Task item » Please repeat exactly the lines below from the one containing "Definition NBSP : char := 160." down to the one containing "Fixpoint drop_while (p", both included, and nothing else.

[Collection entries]
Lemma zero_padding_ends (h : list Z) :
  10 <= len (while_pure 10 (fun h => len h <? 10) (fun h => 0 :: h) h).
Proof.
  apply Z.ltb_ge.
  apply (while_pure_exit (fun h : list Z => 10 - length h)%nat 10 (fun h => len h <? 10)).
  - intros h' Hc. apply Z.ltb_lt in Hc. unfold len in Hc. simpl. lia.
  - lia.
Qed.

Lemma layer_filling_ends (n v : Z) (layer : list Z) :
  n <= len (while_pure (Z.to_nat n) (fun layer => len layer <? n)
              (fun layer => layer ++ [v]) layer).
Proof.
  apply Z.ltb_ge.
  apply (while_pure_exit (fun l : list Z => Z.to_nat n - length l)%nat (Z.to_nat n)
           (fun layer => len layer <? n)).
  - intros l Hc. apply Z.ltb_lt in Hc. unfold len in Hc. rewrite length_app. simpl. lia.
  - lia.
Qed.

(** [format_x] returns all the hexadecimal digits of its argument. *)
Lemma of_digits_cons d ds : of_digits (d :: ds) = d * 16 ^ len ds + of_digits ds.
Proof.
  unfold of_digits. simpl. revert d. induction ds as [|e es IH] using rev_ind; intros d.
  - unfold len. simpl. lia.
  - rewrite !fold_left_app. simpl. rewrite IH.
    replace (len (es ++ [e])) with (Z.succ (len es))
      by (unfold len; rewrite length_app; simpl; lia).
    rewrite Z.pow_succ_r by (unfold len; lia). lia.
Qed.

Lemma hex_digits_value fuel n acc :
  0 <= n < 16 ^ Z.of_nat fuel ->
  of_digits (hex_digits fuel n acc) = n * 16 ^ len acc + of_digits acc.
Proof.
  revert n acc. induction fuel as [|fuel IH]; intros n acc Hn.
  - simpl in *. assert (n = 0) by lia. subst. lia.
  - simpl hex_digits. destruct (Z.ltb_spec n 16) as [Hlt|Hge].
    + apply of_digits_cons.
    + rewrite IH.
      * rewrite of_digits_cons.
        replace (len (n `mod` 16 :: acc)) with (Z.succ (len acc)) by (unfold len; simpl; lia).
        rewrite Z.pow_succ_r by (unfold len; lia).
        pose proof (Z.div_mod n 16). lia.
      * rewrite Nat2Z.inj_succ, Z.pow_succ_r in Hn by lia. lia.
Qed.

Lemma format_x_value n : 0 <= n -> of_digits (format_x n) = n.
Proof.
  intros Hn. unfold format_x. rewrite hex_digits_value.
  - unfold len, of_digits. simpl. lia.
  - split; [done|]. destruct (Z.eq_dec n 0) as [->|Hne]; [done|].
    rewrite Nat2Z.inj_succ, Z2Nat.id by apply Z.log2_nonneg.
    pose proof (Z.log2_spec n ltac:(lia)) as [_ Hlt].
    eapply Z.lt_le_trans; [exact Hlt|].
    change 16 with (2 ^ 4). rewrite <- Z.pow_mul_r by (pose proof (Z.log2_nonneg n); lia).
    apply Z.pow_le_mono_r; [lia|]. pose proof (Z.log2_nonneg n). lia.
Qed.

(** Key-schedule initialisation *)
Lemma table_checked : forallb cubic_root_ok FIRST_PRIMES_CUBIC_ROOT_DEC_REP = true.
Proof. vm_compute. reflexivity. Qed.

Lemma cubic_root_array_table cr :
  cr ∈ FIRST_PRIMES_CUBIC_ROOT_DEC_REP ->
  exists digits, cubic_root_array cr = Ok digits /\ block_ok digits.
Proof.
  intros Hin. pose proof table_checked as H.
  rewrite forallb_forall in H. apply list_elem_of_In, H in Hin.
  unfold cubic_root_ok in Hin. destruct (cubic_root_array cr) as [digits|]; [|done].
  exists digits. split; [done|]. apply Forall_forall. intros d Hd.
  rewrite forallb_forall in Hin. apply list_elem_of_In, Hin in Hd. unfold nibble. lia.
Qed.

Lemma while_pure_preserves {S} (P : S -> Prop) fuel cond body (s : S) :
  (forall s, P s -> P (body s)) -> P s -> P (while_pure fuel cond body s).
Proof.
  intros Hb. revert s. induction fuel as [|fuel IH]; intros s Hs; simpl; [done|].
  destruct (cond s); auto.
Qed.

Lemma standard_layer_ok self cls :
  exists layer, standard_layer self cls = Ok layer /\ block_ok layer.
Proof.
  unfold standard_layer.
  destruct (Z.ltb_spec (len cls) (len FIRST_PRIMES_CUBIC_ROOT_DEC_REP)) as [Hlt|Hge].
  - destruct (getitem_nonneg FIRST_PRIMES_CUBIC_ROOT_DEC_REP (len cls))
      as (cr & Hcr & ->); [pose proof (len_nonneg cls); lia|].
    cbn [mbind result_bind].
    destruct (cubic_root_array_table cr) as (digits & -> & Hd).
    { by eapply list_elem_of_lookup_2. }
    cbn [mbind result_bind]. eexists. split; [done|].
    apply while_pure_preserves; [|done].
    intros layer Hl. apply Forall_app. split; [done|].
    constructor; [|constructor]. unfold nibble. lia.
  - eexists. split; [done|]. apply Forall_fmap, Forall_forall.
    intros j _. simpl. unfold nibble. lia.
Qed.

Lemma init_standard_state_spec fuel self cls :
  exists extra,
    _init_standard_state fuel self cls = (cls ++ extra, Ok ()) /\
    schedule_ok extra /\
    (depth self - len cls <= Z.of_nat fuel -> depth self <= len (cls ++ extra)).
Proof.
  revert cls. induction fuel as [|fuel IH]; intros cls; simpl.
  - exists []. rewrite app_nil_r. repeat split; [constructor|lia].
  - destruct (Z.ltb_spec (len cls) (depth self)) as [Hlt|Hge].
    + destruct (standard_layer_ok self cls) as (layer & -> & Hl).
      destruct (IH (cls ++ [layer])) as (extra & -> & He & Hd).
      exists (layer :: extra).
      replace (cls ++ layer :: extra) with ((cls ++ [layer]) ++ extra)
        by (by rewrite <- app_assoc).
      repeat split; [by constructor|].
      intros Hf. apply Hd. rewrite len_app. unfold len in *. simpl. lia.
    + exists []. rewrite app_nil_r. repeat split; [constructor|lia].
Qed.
---
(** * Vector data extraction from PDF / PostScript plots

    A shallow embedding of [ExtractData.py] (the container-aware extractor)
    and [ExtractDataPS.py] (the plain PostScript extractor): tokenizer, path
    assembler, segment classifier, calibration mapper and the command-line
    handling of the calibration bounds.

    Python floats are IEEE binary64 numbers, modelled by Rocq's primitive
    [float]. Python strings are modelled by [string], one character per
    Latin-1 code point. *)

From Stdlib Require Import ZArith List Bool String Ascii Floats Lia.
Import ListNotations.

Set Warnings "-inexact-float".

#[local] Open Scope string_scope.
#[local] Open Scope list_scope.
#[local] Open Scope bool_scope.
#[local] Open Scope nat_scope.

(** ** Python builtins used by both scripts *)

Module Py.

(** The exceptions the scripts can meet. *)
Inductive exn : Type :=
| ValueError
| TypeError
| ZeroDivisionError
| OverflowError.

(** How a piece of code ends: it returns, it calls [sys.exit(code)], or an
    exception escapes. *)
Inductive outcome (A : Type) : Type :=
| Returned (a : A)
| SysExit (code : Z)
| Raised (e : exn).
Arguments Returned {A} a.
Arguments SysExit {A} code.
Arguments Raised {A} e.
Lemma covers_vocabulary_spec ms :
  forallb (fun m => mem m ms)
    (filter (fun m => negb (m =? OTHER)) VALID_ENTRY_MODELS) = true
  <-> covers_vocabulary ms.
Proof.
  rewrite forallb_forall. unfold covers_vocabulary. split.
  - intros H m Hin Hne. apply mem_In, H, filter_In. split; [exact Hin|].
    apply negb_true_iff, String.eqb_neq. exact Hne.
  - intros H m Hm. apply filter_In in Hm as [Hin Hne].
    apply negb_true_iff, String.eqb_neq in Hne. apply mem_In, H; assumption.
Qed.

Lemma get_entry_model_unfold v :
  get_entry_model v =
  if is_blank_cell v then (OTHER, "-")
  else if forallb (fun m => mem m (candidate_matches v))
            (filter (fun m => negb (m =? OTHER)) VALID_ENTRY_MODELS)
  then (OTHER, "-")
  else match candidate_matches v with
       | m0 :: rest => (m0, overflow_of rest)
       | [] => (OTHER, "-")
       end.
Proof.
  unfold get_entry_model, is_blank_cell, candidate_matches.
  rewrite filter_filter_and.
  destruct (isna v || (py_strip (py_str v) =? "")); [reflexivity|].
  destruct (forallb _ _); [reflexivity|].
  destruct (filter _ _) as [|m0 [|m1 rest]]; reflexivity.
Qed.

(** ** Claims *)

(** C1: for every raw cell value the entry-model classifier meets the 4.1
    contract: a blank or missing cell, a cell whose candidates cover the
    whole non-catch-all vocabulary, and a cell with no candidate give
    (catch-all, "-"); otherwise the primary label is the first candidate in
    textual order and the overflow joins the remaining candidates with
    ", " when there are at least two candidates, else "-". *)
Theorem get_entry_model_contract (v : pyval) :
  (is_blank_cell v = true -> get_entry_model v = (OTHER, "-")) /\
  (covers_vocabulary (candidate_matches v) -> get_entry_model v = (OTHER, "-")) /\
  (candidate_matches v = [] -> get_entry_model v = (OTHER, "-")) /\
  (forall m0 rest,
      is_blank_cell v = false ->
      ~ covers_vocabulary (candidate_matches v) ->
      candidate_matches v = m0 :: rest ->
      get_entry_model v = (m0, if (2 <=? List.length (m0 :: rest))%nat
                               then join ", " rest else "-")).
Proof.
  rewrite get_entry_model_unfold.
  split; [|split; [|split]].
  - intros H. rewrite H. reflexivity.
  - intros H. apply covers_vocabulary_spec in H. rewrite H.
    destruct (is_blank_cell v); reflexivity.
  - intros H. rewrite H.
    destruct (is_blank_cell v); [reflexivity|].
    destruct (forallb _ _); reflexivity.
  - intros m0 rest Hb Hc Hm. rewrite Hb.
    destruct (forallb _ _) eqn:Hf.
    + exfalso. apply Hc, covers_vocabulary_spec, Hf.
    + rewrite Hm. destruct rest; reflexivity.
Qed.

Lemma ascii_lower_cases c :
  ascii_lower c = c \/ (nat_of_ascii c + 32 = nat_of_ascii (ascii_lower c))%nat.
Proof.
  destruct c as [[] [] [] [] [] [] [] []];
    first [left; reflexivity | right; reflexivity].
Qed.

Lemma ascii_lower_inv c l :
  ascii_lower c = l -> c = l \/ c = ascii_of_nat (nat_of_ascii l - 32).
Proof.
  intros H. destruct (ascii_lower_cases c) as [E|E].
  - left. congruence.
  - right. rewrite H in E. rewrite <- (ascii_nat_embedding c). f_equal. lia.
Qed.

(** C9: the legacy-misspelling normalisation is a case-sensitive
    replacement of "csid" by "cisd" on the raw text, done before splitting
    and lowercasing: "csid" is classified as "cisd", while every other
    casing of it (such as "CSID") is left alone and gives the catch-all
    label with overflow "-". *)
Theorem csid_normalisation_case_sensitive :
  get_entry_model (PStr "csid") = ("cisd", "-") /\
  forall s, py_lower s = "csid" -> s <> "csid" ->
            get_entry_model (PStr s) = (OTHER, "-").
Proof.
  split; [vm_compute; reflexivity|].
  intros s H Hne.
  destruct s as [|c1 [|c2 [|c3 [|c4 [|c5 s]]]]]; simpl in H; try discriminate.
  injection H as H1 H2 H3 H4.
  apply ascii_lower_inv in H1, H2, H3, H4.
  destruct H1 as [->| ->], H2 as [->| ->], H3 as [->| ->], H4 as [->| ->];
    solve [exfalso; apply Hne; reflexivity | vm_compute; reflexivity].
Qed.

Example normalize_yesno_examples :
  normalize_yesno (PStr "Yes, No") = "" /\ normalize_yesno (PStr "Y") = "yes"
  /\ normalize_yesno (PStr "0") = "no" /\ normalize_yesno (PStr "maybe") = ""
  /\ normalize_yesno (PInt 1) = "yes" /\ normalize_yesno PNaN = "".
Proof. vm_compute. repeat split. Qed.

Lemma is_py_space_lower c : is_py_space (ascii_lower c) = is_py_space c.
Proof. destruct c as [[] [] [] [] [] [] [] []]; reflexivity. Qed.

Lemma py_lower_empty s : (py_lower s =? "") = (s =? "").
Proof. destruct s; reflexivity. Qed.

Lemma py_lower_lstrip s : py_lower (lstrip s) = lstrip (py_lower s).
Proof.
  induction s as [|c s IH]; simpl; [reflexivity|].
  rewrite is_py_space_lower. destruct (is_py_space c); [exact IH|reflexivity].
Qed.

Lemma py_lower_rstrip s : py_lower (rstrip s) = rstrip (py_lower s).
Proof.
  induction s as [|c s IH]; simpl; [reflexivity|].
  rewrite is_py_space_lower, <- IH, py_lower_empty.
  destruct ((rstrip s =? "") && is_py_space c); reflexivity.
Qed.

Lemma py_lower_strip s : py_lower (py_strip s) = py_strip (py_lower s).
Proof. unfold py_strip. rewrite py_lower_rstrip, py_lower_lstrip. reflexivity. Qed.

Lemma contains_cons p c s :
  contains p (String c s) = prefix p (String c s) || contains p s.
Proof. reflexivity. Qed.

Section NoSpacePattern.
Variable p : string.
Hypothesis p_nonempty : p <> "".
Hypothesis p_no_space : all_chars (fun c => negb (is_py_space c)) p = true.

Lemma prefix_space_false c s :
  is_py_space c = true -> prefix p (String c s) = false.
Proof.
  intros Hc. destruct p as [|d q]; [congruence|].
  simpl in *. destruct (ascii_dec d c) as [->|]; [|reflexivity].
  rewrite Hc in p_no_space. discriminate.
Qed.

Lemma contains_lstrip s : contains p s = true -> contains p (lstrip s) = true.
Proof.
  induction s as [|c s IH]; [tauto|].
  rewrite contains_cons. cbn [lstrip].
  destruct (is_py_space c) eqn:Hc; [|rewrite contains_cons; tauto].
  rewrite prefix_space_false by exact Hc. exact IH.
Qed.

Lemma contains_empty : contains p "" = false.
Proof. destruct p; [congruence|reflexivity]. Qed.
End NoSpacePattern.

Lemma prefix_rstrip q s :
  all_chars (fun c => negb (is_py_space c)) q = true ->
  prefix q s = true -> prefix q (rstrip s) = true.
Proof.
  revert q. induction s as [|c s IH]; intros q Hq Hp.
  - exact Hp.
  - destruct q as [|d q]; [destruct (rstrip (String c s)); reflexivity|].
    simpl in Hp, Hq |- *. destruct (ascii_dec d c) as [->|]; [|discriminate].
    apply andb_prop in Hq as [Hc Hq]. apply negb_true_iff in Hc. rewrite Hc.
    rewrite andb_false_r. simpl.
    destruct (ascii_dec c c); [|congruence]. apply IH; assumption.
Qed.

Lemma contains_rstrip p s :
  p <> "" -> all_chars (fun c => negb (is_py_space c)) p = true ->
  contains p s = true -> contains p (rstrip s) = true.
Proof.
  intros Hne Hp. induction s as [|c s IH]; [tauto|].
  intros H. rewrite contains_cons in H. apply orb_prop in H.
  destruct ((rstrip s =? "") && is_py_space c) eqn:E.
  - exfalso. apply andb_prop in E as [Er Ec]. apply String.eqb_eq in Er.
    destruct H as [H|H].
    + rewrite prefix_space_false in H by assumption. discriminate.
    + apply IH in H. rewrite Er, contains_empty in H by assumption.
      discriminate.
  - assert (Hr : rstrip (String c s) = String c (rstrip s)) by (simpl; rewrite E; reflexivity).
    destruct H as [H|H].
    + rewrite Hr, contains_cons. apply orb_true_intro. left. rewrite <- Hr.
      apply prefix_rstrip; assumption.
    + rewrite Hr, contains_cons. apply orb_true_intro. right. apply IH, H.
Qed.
--
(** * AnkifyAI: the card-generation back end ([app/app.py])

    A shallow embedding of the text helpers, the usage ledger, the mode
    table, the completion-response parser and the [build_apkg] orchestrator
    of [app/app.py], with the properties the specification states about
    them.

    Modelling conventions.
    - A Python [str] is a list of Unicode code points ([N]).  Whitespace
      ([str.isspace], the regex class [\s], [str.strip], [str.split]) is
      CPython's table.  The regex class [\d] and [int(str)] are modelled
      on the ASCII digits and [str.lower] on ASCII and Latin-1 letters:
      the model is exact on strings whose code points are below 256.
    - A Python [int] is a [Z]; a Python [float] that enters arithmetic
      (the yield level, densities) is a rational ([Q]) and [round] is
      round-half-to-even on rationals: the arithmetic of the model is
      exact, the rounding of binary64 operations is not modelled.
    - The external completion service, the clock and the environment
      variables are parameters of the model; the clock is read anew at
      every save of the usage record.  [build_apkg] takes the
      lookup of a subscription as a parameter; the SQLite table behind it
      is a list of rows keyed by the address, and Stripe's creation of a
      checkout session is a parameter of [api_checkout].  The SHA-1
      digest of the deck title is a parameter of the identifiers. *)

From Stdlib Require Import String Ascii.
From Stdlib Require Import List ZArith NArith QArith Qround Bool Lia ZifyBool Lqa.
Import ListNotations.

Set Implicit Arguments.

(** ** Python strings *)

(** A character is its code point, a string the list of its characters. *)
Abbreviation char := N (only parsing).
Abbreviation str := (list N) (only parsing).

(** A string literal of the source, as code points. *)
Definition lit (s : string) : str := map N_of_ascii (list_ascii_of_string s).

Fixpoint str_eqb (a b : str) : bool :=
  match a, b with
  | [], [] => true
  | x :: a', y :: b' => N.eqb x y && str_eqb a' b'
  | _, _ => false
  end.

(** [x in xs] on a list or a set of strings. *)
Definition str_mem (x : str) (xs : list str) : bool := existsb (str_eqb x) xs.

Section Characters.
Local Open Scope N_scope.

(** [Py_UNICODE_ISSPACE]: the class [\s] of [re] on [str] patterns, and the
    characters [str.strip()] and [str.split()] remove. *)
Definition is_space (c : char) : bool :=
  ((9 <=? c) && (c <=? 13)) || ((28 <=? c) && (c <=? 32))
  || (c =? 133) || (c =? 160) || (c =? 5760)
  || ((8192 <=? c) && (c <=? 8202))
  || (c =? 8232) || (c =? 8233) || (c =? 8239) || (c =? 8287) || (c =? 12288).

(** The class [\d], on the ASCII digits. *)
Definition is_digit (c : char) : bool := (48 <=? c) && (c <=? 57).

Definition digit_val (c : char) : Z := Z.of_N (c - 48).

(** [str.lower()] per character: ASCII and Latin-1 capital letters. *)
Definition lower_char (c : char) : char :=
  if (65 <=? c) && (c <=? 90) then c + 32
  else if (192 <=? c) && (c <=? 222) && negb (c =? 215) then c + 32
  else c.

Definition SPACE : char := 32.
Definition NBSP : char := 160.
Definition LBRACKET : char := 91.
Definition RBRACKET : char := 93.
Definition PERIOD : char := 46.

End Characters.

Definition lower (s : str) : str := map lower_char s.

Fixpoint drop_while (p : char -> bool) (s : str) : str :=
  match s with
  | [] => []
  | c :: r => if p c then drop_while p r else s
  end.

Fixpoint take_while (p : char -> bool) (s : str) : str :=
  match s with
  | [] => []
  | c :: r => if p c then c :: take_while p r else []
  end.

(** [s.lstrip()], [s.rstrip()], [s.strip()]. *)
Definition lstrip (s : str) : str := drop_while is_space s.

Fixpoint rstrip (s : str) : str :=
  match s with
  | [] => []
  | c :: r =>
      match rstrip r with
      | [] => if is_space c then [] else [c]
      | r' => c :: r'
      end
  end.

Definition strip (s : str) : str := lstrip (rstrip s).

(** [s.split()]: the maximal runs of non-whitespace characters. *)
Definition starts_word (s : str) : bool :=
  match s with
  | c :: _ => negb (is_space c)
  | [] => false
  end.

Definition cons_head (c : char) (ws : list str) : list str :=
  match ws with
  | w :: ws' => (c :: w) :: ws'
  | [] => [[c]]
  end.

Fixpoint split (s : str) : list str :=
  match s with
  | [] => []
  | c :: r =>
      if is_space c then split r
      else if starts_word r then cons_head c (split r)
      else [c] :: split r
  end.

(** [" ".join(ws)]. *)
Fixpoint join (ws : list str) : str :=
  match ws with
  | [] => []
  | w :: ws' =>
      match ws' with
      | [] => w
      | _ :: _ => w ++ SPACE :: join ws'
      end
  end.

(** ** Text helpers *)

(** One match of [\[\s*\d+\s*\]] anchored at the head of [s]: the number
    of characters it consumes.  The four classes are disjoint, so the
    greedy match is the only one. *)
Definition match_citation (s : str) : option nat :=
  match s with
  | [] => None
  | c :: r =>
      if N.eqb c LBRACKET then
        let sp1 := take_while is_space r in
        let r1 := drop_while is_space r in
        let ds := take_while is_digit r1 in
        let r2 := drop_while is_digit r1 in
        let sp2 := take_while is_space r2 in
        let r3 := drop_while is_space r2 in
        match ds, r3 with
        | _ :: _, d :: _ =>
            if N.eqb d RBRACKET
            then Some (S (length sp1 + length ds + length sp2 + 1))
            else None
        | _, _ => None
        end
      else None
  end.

Task answer »
Definition NBSP : char := 160.
Definition LBRACKET : char := 91.
Definition RBRACKET : char := 93.
Definition PERIOD : char := 46.

End Characters.

Definition lower (s : str) : str := map lower_char s.

Fixpoint drop_while (p : char -> bool) (s : str) : str :=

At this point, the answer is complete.